Investigation of deuteron-like singly bottomed dibaryon resonances

TL;DR

This study explores the existence of deuteron-like singly bottomed dibaryon resonances with strangeness using the chiral quark model, identifying two potential resonances with specific energies and decay widths, emphasizing the importance of channel-coupling effects.

Contribution

The paper presents the first systematic investigation of bottomed dibaryon resonances with strangeness, highlighting the significance of channel-coupling in their formation and detection.

Findings

Identified two resonance states with specific energies and decay widths.

Demonstrated the importance of channel-coupling effects in resonance exploration.

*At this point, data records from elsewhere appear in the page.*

(* ===== verification/Vm.v ===== *)
(** * Vm: page tables and user address spaces (vm.c)

    Page directories and page tables are words of the memory [k_mem]; [pde_t *]
    and [pte_t *] are their addresses.  [loaduvm], which reads a file, is in
    [Exec]. *)

From stdpp Require Import base numbers gmap strings option list.
From S2P Require Import Prelude Format Machine Mem ProcCore Kalloc.
Local Open Scope kernel_scope.
Local Open Scope Z_scope.

(** mmu.h *)
Definition NPDENTRIES : Z := 1024.
Definition PTE_P : Z := 0x001.
Definition PTE_W : Z := 0x002.
Definition PTE_U : Z := 0x004.
Definition PDX (va : Z) : Z := Z.land (Z.shiftr va 22) 0x3FF.
Definition PTX (va : Z) : Z := Z.land (Z.shiftr va 12) 0x3FF.
Definition PGADDR (d t o : Z) : Z := u32 (Z.lor (Z.lor (Z.shiftl d 22) (Z.shiftl t 12)) o).
Definition PTE_ADDR (pte : Z) : Z := Z.land pte (Z.lnot 0xFFF).
Definition PTE_FLAGS (pte : Z) : Z := Z.land pte 0xFFF.
(** [flags & bit] as a condition *)
Definition has (flags bit : Z) : bool := negb (Z.land flags bit =? 0).

Definition seginit : K unit :=
  upd_cpu (set_gdt SEG_KCODE (SEG (Z.lor STA_X STA_R) 0 0xffffffff 0)) ;;
  upd_cpu (set_gdt SEG_KDATA (SEG STA_W 0 0xffffffff 0)) ;;
  upd_cpu (set_gdt SEG_UCODE (SEG (Z.lor STA_X STA_R) 0 0xffffffff DPL_USER)) ;;
  upd_cpu (set_gdt SEG_UDATA (SEG STA_W 0 0xffffffff DPL_USER)).

Section env.
Context `{Env}.

Definition walkpgdir (pgdir va : Z) (alloc : bool) : K Z :=
  let pde := pgdir + 4 * PDX va in
  let! e := load32 pde in
  if has e PTE_P then
    let pgtab := P2V (PTE_ADDR e) in
    ret (pgtab + 4 * PTX va)
  else if negb alloc then ret 0
  else
    let! pgtab := kalloc in
    if pgtab =? 0 then ret 0
    else
      memset pgtab 0 PGSIZE ;;
      store32 pde (Z.lor (Z.lor (Z.lor (V2P pgtab) PTE_P) PTE_W) PTE_U) ;;
      ret (pgtab + 4 * PTX va).

(** The loop leaves when [a == last], after one iteration per page. *)
Definition mappages (pgdir va size pa perm : Z) : K Z :=
  let a := PGROUNDDOWN va in
  let last := PGROUNDDOWN (u32 (va + size - 1)) in
  loop (S (Z.to_nat (u32 (last - a) / PGSIZE))) (λ '(a, pa),
    let! pte := walkpgdir pgdir a true in
    if pte =? 0 then ret (inr (-1))
    else
      let! e := load32 pte in
      if has e PTE_P then panic "remap"
      else
        store32 pte (Z.lor (Z.lor pa perm) PTE_P) ;;
        if a =? last then ret (inr 0)
        else ret (inl (u32 (a + PGSIZE), u32 (pa + PGSIZE)))) (a, pa).

Definition deallocuvm (pgdir oldsz newsz : Z) : K Z :=
  if oldsz <=? newsz then ret (i32 oldsz)
  else
    loop (S (S (Z.to_nat (oldsz / PGSIZE)))) (λ a,
      if negb (a <? oldsz) then ret (inr tt)
      else
        let! pte := walkpgdir pgdir a false in
        if pte =? 0 then
          ret (inl (u32 (u32 (PGADDR (PDX a + 1) 0 0 - PGSIZE) + PGSIZE)))
        else
          let! e := load32 pte in
          when (has e PTE_P) (
            let pa := PTE_ADDR e in
            if pa =? 0 then panic "kfree"
            else
              kfree (P2V pa) ;;
              store32 pte 0) ;;
          ret (inl (u32 (a + PGSIZE)))) (PGROUNDUP newsz) ;;
    ret (i32 newsz).

Definition allocuvm (pgdir oldsz newsz : Z) : K Z :=
  if KERNBASE <=? newsz then ret 0
  else if newsz <? oldsz then ret (i32 oldsz)
  else
    loop (S (S (Z.to_nat (newsz / PGSIZE)))) (λ a,
      if negb (a <? newsz) then ret (inr newsz)
      else
        let! mem := kalloc in
        if mem =? 0 then
          cprintf "allocuvm out of memory\n" [] ;;
          deallocuvm pgdir newsz oldsz ;;
          ret (inr 0)
        else
          memset mem 0 PGSIZE ;;
          let! r := mappages pgdir a PGSIZE (V2P mem) (Z.lor PTE_W PTE_U) in
          if r <? 0 then
            cprintf "allocuvm out of memory (2)\n" [] ;;
            deallocuvm pgdir newsz oldsz ;;
            kfree mem ;;
            ret (inr 0)
          else ret (inl (u32 (a + PGSIZE)))) (PGROUNDUP oldsz).

Definition freevm (pgdir : Z) : K unit :=
  if pgdir =? 0 then panic "freevm: no pgdir"
  else
    deallocuvm pgdir KERNBASE 0 ;;
    for_each (seqZ 0 NPDENTRIES) (λ i,
      let! e := load32 (pgdir + 4 * i) in
      when (has e PTE_P) (kfree (P2V (PTE_ADDR e)))) ;;
    kfree pgdir.

(** [struct kmap kmap[]]: virt, phys_start, phys_end, perm *)
Definition kmap : list (Z * Z * Z * Z) :=
  [(KERNBASE, 0, EXTMEM, PTE_W);
   (KERNLINK, V2P KERNLINK, V2P KDATA, 0);
   (KDATA, V2P KDATA, PHYSTOP, PTE_W);
   (DEVSPACE, DEVSPACE, 0, PTE_W)].

Definition setupkvm : K Z :=
  let! pgdir := kalloc in
  if pgdir =? 0 then ret 0
  else
    memset pgdir 0 PGSIZE ;;
    if DEVSPACE <? P2V PHYSTOP then panic "PHYSTOP too high"
    else
      let! r := for_find kmap (λ '(virt, phys_start, phys_end, perm),
        let! r := mappages pgdir virt (u32 (phys_end - phys_start)) phys_start perm in
        if r <? 0 then
          freevm pgdir ;;
          ret (Some 0)
        else ret None) in
      ret (default pgdir r).

Definition kvmalloc : K unit :=
  let! d := setupkvm in
  modify (set_k_kpgdir d) ;;
  switchkvm.

Definition inituvm (pgdir init sz : Z) : K unit :=
  if PGSIZE <=? sz then panic "inituvm: more than a page"
  else
    let! mem := kalloc in
    memset mem 0 PGSIZE ;;
    mappages pgdir 0 PGSIZE (V2P mem) (Z.lor PTE_W PTE_U) ;;
    memmove mem init sz ;;
    ret tt.

Definition clearpteu (pgdir uva : Z) : K unit :=
  let! pte := walkpgdir pgdir uva false in
  if pte =? 0 then panic "clearpteu"
  else
    let! e := load32 pte in
    store32 pte (Z.land e (Z.lnot PTE_U)).

Definition copyuvm (pgdir sz : Z) : K Z :=
  let! d := setupkvm in
  if d =? 0 then ret 0
  else
    loop (S (Z.to_nat (sz / PGSIZE + 1))) (λ i,
      if negb (i <? sz) then ret (inr d)
      else
        let! pte := walkpgdir pgdir i false in
        if pte =? 0 then panic "copyuvm: pte should exist"
        else
          let! e := load32 pte in
          if negb (has e PTE_P) then panic "copyuvm: page not present"
          else
            let pa := PTE_ADDR e in
            let flags := PTE_FLAGS e in
            let! mem := kalloc in
            if mem =? 0 then freevm d ;; ret (inr 0)
            else
              memmove mem (P2V pa) PGSIZE ;;
              let! r := mappages d i PGSIZE (V2P mem) flags in
              if r <? 0 then
                kfree mem ;;
                freevm d ;;
                ret (inr 0)
              else ret (inl (u32 (i + PGSIZE)))) 0.

Definition uva2ka (pgdir uva : Z) : K Z :=
  let! pte := walkpgdir pgdir uva false in
  let! e := load32 pte in
  if negb (has e PTE_P) then ret 0
  else if negb (has e PTE_U) then ret 0
  else ret (P2V (PTE_ADDR e)).

(** [memmove] from an object that is not in a page. *)
Definition store_bytes (a : Z) (l : list Z) : K unit :=
  for_each (zip (seqZ a (Z.of_nat (length l))) l) (λ '(a, b), store8 a b).

Definition copyout (pgdir va : Z) (p : list Z) : K Z :=
  loop (S (S (Z.to_nat (Z.of_nat (length p) / PGSIZE + 1)))) (λ '(va, buf),
    let len := Z.of_nat (length buf) in
    if negb (0 <? len) then ret (inr 0)
    else
      let va0 := PGROUNDDOWN va in
      let! pa0 := uva2ka pgdir va0 in
      if pa0 =? 0 then ret (inr (-1))
      else
        let n := Z.min (PGSIZE - (va - va0)) len in
        store_bytes (pa0 + (va - va0)) (take (Z.to_nat n) buf) ;;
        ret (inl (u32 (va0 + PGSIZE), drop (Z.to_nat n) buf))) (va, p).
End env.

Suggested experimental feasibility of detecting these dibaryon states.

Abstract

We perform a systematical investigation of the existence of the deuteron-like singly bottomed dibaryon resonance states with strangeness $S=-1,~-3,~-5$ in the chiral quark model. Two resonance states with strangeness $S=-1$ are obtained in the baryon-baryon scattering process. The first candidate is $\Sigma\Sigma_b$ in the $\Lambda\Lambda_b$ and $N\Xi_b^*$ scattering process, with the resonance energy 6974.22 MeV - 6975.37 MeV and the decay width 14.450 MeV, respectively; the other one is $\Sigma \Sigma_b^*$ in the $N\Xi_b$ and $N\Xi'_b$ scattering process, with the resonance energy 6990.69 MeV - 7008.37 MeV and the decay width 43.790 MeV, respectively. The Root Mean Square (RMS) radius calculation shows that the former tends to be in a compact structure, while the latter tends to be in a molecular structure. Both of these resonance states are worthy of experimental exploration. Furthermore, it should be emphasized that the effect of channel-coupling is of great importance in exploring exotic hadron states, and investigating the scattering process may serve as an effective approach to identifying genuine resonances.